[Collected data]
-.-.-
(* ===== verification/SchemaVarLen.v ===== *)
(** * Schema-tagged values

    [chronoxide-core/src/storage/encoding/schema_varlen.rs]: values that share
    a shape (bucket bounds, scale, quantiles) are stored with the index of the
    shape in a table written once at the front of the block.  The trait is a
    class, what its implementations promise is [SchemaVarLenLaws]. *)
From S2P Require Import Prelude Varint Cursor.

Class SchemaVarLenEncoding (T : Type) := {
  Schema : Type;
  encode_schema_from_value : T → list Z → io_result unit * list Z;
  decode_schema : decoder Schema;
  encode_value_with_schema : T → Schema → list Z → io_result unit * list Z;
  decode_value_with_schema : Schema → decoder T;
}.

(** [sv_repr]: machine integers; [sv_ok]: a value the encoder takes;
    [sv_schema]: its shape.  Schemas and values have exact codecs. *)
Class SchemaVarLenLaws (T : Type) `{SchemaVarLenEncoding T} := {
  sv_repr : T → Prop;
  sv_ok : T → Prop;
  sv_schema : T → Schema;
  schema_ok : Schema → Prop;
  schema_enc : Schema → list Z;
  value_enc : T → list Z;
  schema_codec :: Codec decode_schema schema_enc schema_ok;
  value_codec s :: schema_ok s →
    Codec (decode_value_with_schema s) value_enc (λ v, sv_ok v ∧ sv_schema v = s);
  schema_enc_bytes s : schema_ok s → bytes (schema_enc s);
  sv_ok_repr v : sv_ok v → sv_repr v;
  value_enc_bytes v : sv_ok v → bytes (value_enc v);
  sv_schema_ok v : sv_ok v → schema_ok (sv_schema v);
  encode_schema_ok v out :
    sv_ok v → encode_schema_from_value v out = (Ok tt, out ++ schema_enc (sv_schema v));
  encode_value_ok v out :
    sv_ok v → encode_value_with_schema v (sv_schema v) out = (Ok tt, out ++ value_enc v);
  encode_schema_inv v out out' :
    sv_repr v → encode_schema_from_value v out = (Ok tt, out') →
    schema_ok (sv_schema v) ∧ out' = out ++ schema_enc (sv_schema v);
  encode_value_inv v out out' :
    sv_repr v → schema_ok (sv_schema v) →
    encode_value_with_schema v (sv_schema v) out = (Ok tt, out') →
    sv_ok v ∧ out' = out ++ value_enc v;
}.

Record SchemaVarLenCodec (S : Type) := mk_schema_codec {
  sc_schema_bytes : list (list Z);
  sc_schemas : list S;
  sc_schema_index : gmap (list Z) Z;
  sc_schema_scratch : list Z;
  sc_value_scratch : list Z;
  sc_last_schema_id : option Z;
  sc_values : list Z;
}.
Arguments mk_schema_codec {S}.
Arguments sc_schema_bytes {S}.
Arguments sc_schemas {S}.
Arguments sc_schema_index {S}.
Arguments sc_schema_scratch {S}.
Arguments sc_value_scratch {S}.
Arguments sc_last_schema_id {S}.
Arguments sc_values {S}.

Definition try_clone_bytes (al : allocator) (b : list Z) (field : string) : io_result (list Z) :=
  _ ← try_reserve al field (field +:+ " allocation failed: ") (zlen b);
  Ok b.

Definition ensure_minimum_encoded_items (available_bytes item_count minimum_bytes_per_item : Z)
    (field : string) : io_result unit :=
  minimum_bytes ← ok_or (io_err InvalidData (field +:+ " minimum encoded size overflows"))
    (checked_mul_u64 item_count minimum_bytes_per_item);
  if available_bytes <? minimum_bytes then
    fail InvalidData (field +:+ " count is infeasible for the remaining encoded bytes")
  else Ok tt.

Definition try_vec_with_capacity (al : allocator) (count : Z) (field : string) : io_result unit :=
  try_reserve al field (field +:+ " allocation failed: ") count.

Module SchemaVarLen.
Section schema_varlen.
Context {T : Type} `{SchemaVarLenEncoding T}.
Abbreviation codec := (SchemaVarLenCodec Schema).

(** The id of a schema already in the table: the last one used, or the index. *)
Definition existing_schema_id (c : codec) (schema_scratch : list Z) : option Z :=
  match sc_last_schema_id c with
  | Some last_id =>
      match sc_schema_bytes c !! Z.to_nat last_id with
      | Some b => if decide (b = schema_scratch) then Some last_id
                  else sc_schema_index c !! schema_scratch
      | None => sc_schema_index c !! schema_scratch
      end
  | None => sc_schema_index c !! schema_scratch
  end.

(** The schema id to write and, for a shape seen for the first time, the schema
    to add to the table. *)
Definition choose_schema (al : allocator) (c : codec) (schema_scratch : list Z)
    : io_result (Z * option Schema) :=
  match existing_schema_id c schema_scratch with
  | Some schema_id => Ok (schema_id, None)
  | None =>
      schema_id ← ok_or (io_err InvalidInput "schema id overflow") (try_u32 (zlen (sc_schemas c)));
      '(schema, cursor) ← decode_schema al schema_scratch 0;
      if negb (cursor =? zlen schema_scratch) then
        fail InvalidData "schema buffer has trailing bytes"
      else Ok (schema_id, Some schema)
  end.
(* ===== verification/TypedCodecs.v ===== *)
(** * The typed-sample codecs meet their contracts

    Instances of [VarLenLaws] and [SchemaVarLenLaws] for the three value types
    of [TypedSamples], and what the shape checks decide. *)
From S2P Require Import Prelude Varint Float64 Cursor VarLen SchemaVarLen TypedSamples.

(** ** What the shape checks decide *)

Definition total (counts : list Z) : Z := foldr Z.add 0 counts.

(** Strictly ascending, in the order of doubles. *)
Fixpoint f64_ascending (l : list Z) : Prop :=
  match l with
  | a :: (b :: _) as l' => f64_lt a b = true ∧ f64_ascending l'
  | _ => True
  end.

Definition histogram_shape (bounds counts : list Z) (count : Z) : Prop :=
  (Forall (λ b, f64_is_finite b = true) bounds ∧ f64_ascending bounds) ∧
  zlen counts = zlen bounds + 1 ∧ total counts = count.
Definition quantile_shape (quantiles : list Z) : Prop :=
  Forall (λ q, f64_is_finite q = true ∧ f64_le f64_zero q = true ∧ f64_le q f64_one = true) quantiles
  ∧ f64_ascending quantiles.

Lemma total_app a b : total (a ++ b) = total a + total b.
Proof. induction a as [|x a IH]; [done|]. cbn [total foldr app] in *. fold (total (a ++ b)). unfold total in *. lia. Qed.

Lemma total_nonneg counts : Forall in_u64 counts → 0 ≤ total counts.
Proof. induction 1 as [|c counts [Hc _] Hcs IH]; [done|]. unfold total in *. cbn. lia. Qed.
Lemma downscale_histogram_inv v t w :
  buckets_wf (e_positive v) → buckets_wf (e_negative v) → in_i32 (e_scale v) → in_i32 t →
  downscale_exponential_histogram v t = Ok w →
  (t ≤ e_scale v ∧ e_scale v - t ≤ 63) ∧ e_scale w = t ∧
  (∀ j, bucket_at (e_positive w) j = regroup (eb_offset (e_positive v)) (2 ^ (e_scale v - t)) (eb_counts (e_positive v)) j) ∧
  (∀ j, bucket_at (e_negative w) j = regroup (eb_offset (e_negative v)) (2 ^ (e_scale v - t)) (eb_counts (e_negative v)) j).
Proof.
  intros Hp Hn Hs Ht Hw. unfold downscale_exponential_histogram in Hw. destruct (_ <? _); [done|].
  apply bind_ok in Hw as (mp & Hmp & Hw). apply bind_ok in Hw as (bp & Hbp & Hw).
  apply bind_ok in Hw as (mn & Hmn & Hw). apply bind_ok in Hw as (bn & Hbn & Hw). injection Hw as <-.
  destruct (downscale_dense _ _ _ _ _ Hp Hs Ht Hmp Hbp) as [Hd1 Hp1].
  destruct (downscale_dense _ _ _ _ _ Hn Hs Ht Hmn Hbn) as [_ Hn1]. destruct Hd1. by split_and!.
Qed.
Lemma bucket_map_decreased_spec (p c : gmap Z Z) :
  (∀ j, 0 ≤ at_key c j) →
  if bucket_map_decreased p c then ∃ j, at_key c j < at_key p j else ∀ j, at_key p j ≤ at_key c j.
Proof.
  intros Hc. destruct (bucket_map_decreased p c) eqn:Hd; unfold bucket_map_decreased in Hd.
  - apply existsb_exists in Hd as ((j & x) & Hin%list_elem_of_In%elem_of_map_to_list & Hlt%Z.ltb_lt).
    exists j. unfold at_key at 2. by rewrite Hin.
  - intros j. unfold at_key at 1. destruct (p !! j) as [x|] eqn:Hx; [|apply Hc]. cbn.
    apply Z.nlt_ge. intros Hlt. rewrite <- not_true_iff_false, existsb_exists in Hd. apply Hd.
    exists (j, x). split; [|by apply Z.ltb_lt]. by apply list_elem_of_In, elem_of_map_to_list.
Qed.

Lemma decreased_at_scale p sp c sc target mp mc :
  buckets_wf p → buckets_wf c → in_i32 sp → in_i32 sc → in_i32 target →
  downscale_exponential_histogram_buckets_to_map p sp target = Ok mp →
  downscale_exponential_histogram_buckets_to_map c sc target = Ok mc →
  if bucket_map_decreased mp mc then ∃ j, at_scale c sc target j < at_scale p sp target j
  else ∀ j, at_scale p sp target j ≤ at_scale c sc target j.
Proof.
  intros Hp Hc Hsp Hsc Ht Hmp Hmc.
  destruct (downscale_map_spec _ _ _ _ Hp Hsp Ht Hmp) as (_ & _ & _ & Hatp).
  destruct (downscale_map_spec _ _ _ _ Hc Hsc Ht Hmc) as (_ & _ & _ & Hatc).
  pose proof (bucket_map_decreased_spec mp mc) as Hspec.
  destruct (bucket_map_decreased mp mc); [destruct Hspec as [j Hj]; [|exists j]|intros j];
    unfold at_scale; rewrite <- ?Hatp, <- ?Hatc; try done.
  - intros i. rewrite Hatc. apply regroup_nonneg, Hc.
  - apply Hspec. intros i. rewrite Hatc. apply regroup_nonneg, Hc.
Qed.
-.-.-
YOUR TASK:
Tell how many lines of the data above hold the string "Hspec". Give only the number.

RESULT OF THE EXERCISE:
3